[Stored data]

****

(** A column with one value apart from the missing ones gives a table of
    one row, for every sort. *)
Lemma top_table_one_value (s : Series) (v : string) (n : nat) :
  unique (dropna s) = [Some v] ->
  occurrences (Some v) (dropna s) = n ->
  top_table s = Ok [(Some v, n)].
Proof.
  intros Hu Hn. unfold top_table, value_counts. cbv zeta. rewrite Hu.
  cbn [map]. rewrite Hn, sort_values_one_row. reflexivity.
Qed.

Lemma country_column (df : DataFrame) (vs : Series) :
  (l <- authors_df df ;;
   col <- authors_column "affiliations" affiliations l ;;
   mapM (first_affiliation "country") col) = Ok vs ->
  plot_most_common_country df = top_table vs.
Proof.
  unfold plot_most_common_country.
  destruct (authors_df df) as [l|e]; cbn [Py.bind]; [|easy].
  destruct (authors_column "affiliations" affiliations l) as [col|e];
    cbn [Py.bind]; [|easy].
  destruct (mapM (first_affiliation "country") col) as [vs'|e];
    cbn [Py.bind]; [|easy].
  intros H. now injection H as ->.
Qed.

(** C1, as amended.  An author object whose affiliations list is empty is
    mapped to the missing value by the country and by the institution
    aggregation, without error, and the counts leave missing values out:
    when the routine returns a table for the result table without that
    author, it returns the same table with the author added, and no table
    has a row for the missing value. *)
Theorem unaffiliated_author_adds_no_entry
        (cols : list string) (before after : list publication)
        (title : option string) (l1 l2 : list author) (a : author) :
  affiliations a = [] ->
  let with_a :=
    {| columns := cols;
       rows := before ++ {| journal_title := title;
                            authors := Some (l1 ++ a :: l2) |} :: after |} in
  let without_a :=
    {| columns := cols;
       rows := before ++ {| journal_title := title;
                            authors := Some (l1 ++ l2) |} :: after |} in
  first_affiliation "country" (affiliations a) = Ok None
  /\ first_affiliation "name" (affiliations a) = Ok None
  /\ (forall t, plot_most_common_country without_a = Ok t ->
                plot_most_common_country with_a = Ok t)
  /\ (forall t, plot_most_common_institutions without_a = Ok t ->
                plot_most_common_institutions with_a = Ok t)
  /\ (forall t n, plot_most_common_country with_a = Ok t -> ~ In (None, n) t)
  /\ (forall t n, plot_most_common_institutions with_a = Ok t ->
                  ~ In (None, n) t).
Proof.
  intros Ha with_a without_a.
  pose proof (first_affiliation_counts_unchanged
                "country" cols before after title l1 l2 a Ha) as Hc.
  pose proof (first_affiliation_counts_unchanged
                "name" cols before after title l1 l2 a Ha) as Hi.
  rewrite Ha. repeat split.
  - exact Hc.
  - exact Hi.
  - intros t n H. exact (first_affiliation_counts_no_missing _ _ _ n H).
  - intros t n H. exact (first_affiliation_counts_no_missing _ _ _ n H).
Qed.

****

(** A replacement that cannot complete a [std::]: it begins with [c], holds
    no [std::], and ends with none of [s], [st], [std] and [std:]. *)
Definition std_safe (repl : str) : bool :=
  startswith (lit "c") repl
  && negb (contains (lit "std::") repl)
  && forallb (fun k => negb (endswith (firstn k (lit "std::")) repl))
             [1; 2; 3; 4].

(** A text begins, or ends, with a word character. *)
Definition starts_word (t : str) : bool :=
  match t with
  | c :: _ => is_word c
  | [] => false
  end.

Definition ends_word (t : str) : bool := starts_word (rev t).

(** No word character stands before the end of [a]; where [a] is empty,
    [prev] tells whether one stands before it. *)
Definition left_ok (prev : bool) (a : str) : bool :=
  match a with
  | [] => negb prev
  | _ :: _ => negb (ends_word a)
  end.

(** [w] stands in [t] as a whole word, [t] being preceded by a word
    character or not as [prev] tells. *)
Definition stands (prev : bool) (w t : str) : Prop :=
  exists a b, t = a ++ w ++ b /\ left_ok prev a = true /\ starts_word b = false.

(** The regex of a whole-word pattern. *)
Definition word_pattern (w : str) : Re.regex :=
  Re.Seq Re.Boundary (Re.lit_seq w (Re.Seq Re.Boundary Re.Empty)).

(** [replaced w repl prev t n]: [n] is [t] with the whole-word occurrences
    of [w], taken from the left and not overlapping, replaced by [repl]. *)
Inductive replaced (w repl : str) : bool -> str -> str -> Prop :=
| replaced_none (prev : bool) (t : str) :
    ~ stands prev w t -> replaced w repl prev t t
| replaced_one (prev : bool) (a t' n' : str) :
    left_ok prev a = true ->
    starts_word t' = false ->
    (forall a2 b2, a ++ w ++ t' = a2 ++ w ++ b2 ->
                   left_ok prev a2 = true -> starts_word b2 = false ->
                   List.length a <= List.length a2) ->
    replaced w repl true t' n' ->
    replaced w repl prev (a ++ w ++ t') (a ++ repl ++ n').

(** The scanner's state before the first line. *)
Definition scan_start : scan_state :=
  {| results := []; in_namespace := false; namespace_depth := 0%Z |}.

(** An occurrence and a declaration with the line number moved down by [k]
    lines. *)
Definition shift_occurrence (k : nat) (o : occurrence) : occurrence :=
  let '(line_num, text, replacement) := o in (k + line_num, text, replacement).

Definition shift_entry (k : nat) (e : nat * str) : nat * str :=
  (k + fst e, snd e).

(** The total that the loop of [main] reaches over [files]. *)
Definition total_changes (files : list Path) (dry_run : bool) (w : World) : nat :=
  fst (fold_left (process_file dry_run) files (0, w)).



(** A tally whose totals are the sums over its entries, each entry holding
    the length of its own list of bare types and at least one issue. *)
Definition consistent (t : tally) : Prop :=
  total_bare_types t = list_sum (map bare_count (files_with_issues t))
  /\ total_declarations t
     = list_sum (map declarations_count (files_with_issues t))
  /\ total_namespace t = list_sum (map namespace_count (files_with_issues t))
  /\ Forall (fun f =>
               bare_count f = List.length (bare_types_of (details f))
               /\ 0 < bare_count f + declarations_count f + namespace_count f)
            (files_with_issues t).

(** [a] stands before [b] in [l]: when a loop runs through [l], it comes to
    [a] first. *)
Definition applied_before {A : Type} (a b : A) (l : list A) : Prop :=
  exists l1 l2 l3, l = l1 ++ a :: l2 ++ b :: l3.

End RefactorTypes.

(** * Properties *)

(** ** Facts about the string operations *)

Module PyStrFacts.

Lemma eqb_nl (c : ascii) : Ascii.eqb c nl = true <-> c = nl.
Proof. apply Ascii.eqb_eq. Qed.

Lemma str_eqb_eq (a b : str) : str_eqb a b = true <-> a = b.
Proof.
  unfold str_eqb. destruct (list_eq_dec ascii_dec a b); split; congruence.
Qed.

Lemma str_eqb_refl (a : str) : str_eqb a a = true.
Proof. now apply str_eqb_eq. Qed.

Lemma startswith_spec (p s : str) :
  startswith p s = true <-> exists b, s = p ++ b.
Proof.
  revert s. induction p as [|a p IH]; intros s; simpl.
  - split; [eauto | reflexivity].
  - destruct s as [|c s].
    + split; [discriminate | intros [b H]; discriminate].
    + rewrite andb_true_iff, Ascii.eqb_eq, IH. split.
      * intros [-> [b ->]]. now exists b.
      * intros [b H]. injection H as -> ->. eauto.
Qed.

****

Task item:
The line above containing "fst (fold_left (process_file", the line containing "Definition consistent (t", and every line between them are to be transcribed exactly; no other line is wanted.

The answer:
  fst (fold_left (process_file dry_run) files (0, w)).



(** A tally whose totals are the sums over its entries, each entry holding
    the length of its own list of bare types and at least one issue. *)
Definition consistent (t : tally) : Prop :=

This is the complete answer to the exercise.